The answer should be an exact repeat of the stretch of material below from the line containing "intros Hu Hc" through the line containing "auto_reply_if_business false cfg e w0".

##########

(* ===== verification/Paths.v ===== *)
(** * The exceptional paths of one message (lines 237-305)

    [Orchestrator] models an iteration of the loop of lines 236-305 as
    [process_message], whose [None] is an exception escaping
    [auto_reply_if_business].  This file states, for every message, what
    each of the paths the spec's table of section 4.5 does not describe
    does: an automated message whose STORE of line 248 raises is processed
    like any other and can be answered; in test mode a message is flagged
    [\Answered] although nothing is sent; an SMTP failure after the server
    accepted the reply counts as a failed send; and three exceptions end
    the whole loop, leaving the later messages unprocessed: an SMTP error
    other than [SMTPException]/[gaierror], a subject of several lines
    (line 159) and a single-part body that is not text, whose [bytes]
    reach the [str] pattern of line 189.  Without [\Seen] being set by
    FETCH, a reply whose STORE fails is sent again by the next cycle. *)

From S2P Require Import Prelude Regex Patterns Extract Classifier BodyText Reply Orchestrator.

(** An exception in [process_message] ends [process_all] at once. *)
Lemma process_all_abort `{EmailUtils} cfg e f fs w :
  process_message cfg e f w = (None, w) -> process_all cfg e (f :: fs) w = ([], false, w).
Proof. intros Hp. simpl. by rewrite Hp. Qed.

Lemma outbox_app_neq {A} (l : list A) x : l <> l ++ [x].
Proof. intros Hx. apply (f_equal length) in Hx. rewrite length_app in Hx. simpl in Hx. lia. Qed.

Section ReplyPath.
Context `{EmailUtils} (cfg : config) (e : env) (f : fetched) (w : world) (be : text) (out : outgoing).
Hypothesis Hbe : extract_from_body (f_body f) = Some (Some be).
Hypothesis Hne : lower be <> lower (cfg_username cfg).
Hypothesis Hcomp : compose_reply cfg (f_raw f) (f_subject f) be = Some out.

Lemma process_message_reply :
  is_auto_generated (f_raw f) = false -> process_message cfg e f w = process_after_check cfg e f w.
Proof. intros Ha. unfold process_message. by rewrite Ha. Qed.

(** C26: The skip of automated mail (lines 245-251) is not enforced: an
    automated message with an address to answer gets the reply exactly
    when the STORE of line 248 raises, because the [except] of line 250
    catches that exception and processing goes on with line 254 (a [NO]
    answer to the STORE, which does not raise, still skips it). *)
Theorem automated_message_answered :
  is_auto_generated (f_raw f) = true -> build_message out <> None ->
  cfg_test_mode cfg = false -> e_smtp e (f_num f) = SmtpOk ->
  w_outbox (process_message cfg e f w).2 = w_outbox w ++ [(f_num f, out)]
  <-> e_store e (f_num f) = StoreRaise.
Proof.
  intros Ha Hb Ht Hs. unfold process_message. rewrite Ha.
  destruct (e_store e (f_num f)) eqn:Hst; cbn [snd w_outbox add_flags];
    [split; [by intros ?%outbox_app_neq|done]..|].
  rewrite (process_after_check_send cfg e f w be out), send_email_smtp_built, Hs, Ht by done.
  cbn. unfold store_caught. by rewrite Hst.
Qed.

(** C29: In test mode ([TEST_MODE], lines 166-168) [send_email_smtp]
    returns [True] without sending, so the message is counted Sent and
    flagged [\Answered] (line 296) although no reply exists. *)
Theorem test_mode_marks_answered :
  is_auto_generated (f_raw f) = false -> build_message out <> None ->
  cfg_test_mode cfg = true -> e_store e (f_num f) = StoreOk ->
  (process_message cfg e f w).1 = Some Sent /\ w_outbox (process_message cfg e f w).2 = w_outbox w
  /\ Answered ∈ flags_of (process_message cfg e f w).2 (f_num f).
Proof.
  intros Ha Hb Ht Hst.
  rewrite process_message_reply, (process_after_check_send cfg e f w be out), send_email_smtp_built, Ht
    by done.
  cbn -[add_flags flags_of]. unfold store_caught. rewrite Hst.
  split; [done|]. split; [done|]. rewrite flags_of_add_same. set_solver.
Qed.

(** C28: An SMTP error after the server accepted the message (a failing
    QUIT when the [with] block of line 172 closes, an [SMTPException])
    makes [send_email_smtp] return [False]: the reply is delivered, the
    message is counted SendFailed and its [\Answered] flag is left as it
    was. *)
Theorem quit_failure_after_delivery :
  is_auto_generated (f_raw f) = false -> build_message out <> None ->
  cfg_test_mode cfg = false -> e_smtp e (f_num f) = SmtpFailAfterDelivery ->
  (process_message cfg e f w).1 = Some SendFailed
  /\ w_outbox (process_message cfg e f w).2 = w_outbox w ++ [(f_num f, out)]
  /\ (Answered ∈ flags_of (process_message cfg e f w).2 (f_num f) <-> Answered ∈ flags_of w (f_num f)).
Proof.
  intros Ha Hb Ht Hs.
  rewrite process_message_reply, (process_after_check_send cfg e f w be out), send_email_smtp_built, Hs, Ht
    by done.
  cbn -[add_flags flags_of deliver]. unfold store_caught.
  split; [done|]. destruct (e_store e (f_num f)); (split; [done|]);
    rewrite ?flags_of_add_same, ?flags_of_deliver; set_solver.
Qed.

(** C25: An SMTP failure other than [SMTPException] or [socket.gaierror]
    (a refused connection raises [ConnectionRefusedError]) escapes the
    [except] of line 177 and ends the loop of lines 236-305 at once:
    nothing is delivered, no flag is stored, and no later message of the
    cycle is processed. *)
Theorem smtp_crash_aborts_cycle fs :
  is_auto_generated (f_raw f) = false -> build_message out <> None ->
  cfg_test_mode cfg = false -> e_smtp e (f_num f) = SmtpCrash ->
  process_all cfg e (f :: fs) w = ([], false, w).
Proof.
  intros Ha Hb Ht Hs. apply process_all_abort.
  by rewrite process_message_reply, (process_after_check_send cfg e f w be out), send_email_smtp_built, Hs, Ht.
Qed.

(** C24: A decoded subject that spans lines (an RFC 2047 encoded word can
    carry a line feed) makes [msg["Subject"] = subject] (line 159) raise
    [ValueError] before the [TEST_MODE] check and outside the [try] of
    [send_email_smtp]: whatever the SMTP server and the mode, the loop
    ends there and no later message of the cycle is processed. *)
Theorem multiline_subject_aborts_cycle fs :
  is_auto_generated (f_raw f) = false ->
  header_value_ok (cfg_subject_prefix cfg ++ f_subject f) = false ->
  process_all cfg e (f :: fs) w = ([], false, w).
Proof.
  intros Ha Hsub. apply process_all_abort.
  rewrite process_message_reply, (process_after_check_send cfg e f w be out) by done.
  destruct (compose_reply_to _ _ _ _ _ Hcomp) as (_ & _ & Hs).
  rewrite send_email_smtp_subject by (by rewrite Hs). done.
Qed.
End ReplyPath.

Section BytesBody.
Context `{EmailUtils} (cfg : config) (e : env).

(** C23: A single-part message whose content type has a [bytes] handler
    ([application/pdf], [image/png], ...) yields, by line 99, the [bytes]
    of its payload; they are not empty, so [body or ""] (line 239) keeps
    them and the [str] pattern of line 189 raises [TypeError], which
    nothing catches: the loop ends there and no later message of the cycle
    is processed (unless the message is automated and its STORE of line
    248 returns). *)
Theorem non_text_body_aborts_cycle n m fs w ct b p :
  in_mime m = Leaf ct (Some b) p ->
  maintype ct ∈ [lit "audio"; lit "image"; lit "video"; lit "application"; lit "message"] ->
  b <> [] -> is_auto_generated (in_headers m) = false ->
  process_all cfg e (parse_fetched n m :: fs) w = ([], false, w).
Proof.
  intros Hm Hct Hb Ha. apply process_all_abort.
  destruct (parse_fetched_fields n m) as [Hbody Hraw].
  assert (Hgt : get_text_from_message (in_mime m) = BodyBytes b).
  { rewrite Hm. cbn [get_text_from_message get_content].
    rewrite bool_decide_eq_false_2.
    2:{ intros Heq. rewrite Heq in Hct. vm_compute in Hct. set_solver. }
    rewrite bool_decide_eq_true_2 by done. done. }
  unfold process_message. rewrite Hraw, Ha. unfold process_after_check.
  rewrite Hbody, Hgt. destruct b; done.
Qed.
End BytesBody.

Section Duplicate.
Context `{EmailUtils} (cfg : config).

Lemma unseen_deliver w n out : unseen (deliver n out w) = unseen w.
Proof. done. Qed.

(** C27: Spec section 9 asks whether a failed STORE after a send can cause
    a duplicate reply.  When FETCH leaves [\Seen] alone (the spec's
    mailbox abstraction) it does: if the STORE of line 296 is refused
    ([NO]) or raises (caught at line 298), the message stays unseen, and
    the next cycle with the same server behaviour sends the same reply
    again. *)
Theorem duplicate_replies_without_seen e w n m be out :
  unseen w = [(n, m)] -> e_fetch_connect e = true -> e_search_ok e = true ->
  e_fetch e n = FetchOk -> e_flag_connect e = true -> e_store e n <> StoreOk ->
  e_smtp e n = SmtpOk -> cfg_test_mode cfg = false ->
  is_auto_generated (in_headers m) = false ->
  extract_from_body (get_text_from_message (in_mime m)) = Some (Some be) ->
  lower be <> lower (cfg_username cfg) ->
  compose_reply cfg (in_headers m) (decode_subject (get_or_empty (in_headers m) (lit "Subject"))) be
    = Some out ->
  build_message out <> None ->
  w_outbox (auto_reply_if_business false cfg e (auto_reply_if_business false cfg e w).2).2
  = w_outbox w ++ [(n, out); (n, out)].
Proof.
  intros Hu Hc Hs Hf Hfc Hst Hsmtp Htest Hauto Hbe Hne Hcomp Hbuild.
  assert (Hcyc : forall w0, unseen w0 = [(n, m)] ->
            auto_reply_if_business false cfg e w0 = ([(n, Sent)], true, deliver n out w0)).
  { intros w0 Hu0. rewrite (cycle_single_msg false cfg e w0 n m) by done.
    rewrite (process_message_send cfg e n m _ be out) by done.
    rewrite send_email_smtp_built, Hsmtp, Htest by done. cbn -[deliver].
    unfold store_caught. by destruct (e_store e n). }
  rewrite (Hcyc w Hu). cbn [snd]. rewrite (Hcyc (deliver n out w)) by by rewrite unseen_deliver.
  cbn. by rewrite <- app_assoc.
Qed.
End Duplicate.

(** ** Witnesses on the mailbox of [Orchestrator] *)

Definition demo_fetched (m : inbound) : fetched := parse_fetched (lit "1") m.

Lemma automated_message_answered_witness :
  w_outbox (process_message (demo_cfg false) (demo_env StoreRaise SmtpOk)
              (demo_fetched (demo_msg [(lit "Auto-Submitted", lit "auto-replied")])) (demo_world [])).2
  = w_outbox (demo_world []) ++ [(f_num (demo_fetched (demo_msg [(lit "Auto-Submitted", lit "auto-replied")])), demo_reply)]
  <-> e_store (demo_env StoreRaise SmtpOk) (f_num (demo_fetched (demo_msg [(lit "Auto-Submitted", lit "auto-replied")])))
      = StoreRaise.
Proof.
  apply (automated_message_answered (demo_cfg false) (demo_env StoreRaise SmtpOk)
           (demo_fetched (demo_msg [(lit "Auto-Submitted", lit "auto-replied")])) (demo_world [])
           (lit "contact@client.example") demo_reply);
    vm_compute; try reflexivity; discriminate.
Defined.

Lemma test_mode_marks_answered_witness :
  (process_message (demo_cfg true) (demo_env StoreOk SmtpOk) (demo_fetched (demo_msg [])) (demo_world [])).1
  = Some Sent
  /\ w_outbox (process_message (demo_cfg true) (demo_env StoreOk SmtpOk) (demo_fetched (demo_msg []))
                 (demo_world [])).2 = w_outbox (demo_world [])
  /\ Answered ∈ flags_of (process_message (demo_cfg true) (demo_env StoreOk SmtpOk)
                           (demo_fetched (demo_msg [])) (demo_world [])).2
                 (f_num (demo_fetched (demo_msg []))).
Proof.
  apply (test_mode_marks_answered (demo_cfg true) (demo_env StoreOk SmtpOk) (demo_fetched (demo_msg []))
           (demo_world []) (lit "contact@client.example") demo_reply);
    vm_compute; try reflexivity; discriminate.
Defined.

Lemma quit_failure_after_delivery_witness :
  (process_message (demo_cfg false) (demo_env StoreOk SmtpFailAfterDelivery) (demo_fetched (demo_msg []))
     (demo_world [])).1 = Some SendFailed
  /\ w_outbox (process_message (demo_cfg false) (demo_env StoreOk SmtpFailAfterDelivery)
                 (demo_fetched (demo_msg [])) (demo_world [])).2
     = w_outbox (demo_world []) ++ [(f_num (demo_fetched (demo_msg [])), demo_reply)]
  /\ (Answered ∈ flags_of (process_message (demo_cfg false) (demo_env StoreOk SmtpFailAfterDelivery)
                            (demo_fetched (demo_msg [])) (demo_world [])).2
                  (f_num (demo_fetched (demo_msg [])))
      <-> Answered ∈ flags_of (demo_world []) (f_num (demo_fetched (demo_msg [])))).
Proof.
  apply (quit_failure_after_delivery (demo_cfg false) (demo_env StoreOk SmtpFailAfterDelivery)
           (demo_fetched (demo_msg [])) (demo_world []) (lit "contact@client.example") demo_reply);
    vm_compute; try reflexivity; discriminate.
Defined.

Lemma smtp_crash_aborts_cycle_witness :
  process_all (demo_cfg false) (demo_env StoreOk SmtpCrash) [demo_fetched (demo_msg []);
                                                             parse_fetched (lit "2") (demo_msg [])]
    (demo_world []) = ([], false, demo_world []).
Proof.
  apply (smtp_crash_aborts_cycle (demo_cfg false) (demo_env StoreOk SmtpCrash) (demo_fetched (demo_msg []))
           (demo_world []) (lit "contact@client.example") demo_reply);
    vm_compute; try reflexivity; discriminate.
Defined.

Definition multiline_msg : inbound :=
  Inbound (Message [(lit "From", lit "Client <client@mail.example>");
                    (lit "Subject", lit "Quote" ++ nl ++ lit "urgent")])
          (Leaf (lit "text/plain") (Some demo_body) None).

Lemma multiline_subject_aborts_cycle_witness :
  process_all (demo_cfg true) (demo_env StoreOk SmtpOk)
    [demo_fetched multiline_msg; parse_fetched (lit "2") (demo_msg [])] (demo_world [])
  = ([], false, demo_world []).
Proof.
  apply (multiline_subject_aborts_cycle (demo_cfg true) (demo_env StoreOk SmtpOk) (demo_fetched multiline_msg)
           (demo_world []) (lit "contact@client.example")
           (default demo_reply (compose_reply (demo_cfg true) (f_raw (demo_fetched multiline_msg))
                                  (f_subject (demo_fetched multiline_msg)) (lit "contact@client.example"))));
    vm_compute; try reflexivity; discriminate.
Defined.

Lemma non_text_body_aborts_cycle_witness :
  process_all (demo_cfg false) (demo_env StoreOk SmtpOk)
    [parse_fetched (lit "1") (Inbound (demo_headers []) (Leaf (lit "application/pdf") (Some (lit "%PDF-1.4")) None));
     parse_fetched (lit "2") (demo_msg [])] (demo_world [])
  = ([], false, demo_world []).
Proof.
  apply (non_text_body_aborts_cycle (demo_cfg false) (demo_env StoreOk SmtpOk) (lit "1")
           (Inbound (demo_headers []) (Leaf (lit "application/pdf") (Some (lit "%PDF-1.4")) None))
           _ _ (lit "application/pdf") (lit "%PDF-1.4") None); try reflexivity.
  - vm_compute. set_solver.
  - discriminate.
Defined.

Lemma duplicate_replies_without_seen_witness :
  w_outbox (auto_reply_if_business false (demo_cfg false) (demo_env StoreRaise SmtpOk)
              (auto_reply_if_business false (demo_cfg false) (demo_env StoreRaise SmtpOk)
                 (demo_world [(lit "1", demo_msg [])])).2).2
  = w_outbox (demo_world [(lit "1", demo_msg [])]) ++ [(lit "1", demo_reply); (lit "1", demo_reply)].
Proof.
  apply (duplicate_replies_without_seen (demo_cfg false) (demo_env StoreRaise SmtpOk)
           (demo_world [(lit "1", demo_msg [])]) (lit "1") (demo_msg []) (lit "contact@client.example")
           demo_reply); vm_compute; try reflexivity; discriminate.
Defined.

##########

→ Solution for this task:
  intros Hu Hc Hs Hf Hfc Hst Hsmtp Htest Hauto Hbe Hne Hcomp Hbuild.
  assert (Hcyc : forall w0, unseen w0 = [(n, m)] ->
            auto_reply_if_business false cfg e w0 = ([(n, Sent)], true, deliver n out w0)).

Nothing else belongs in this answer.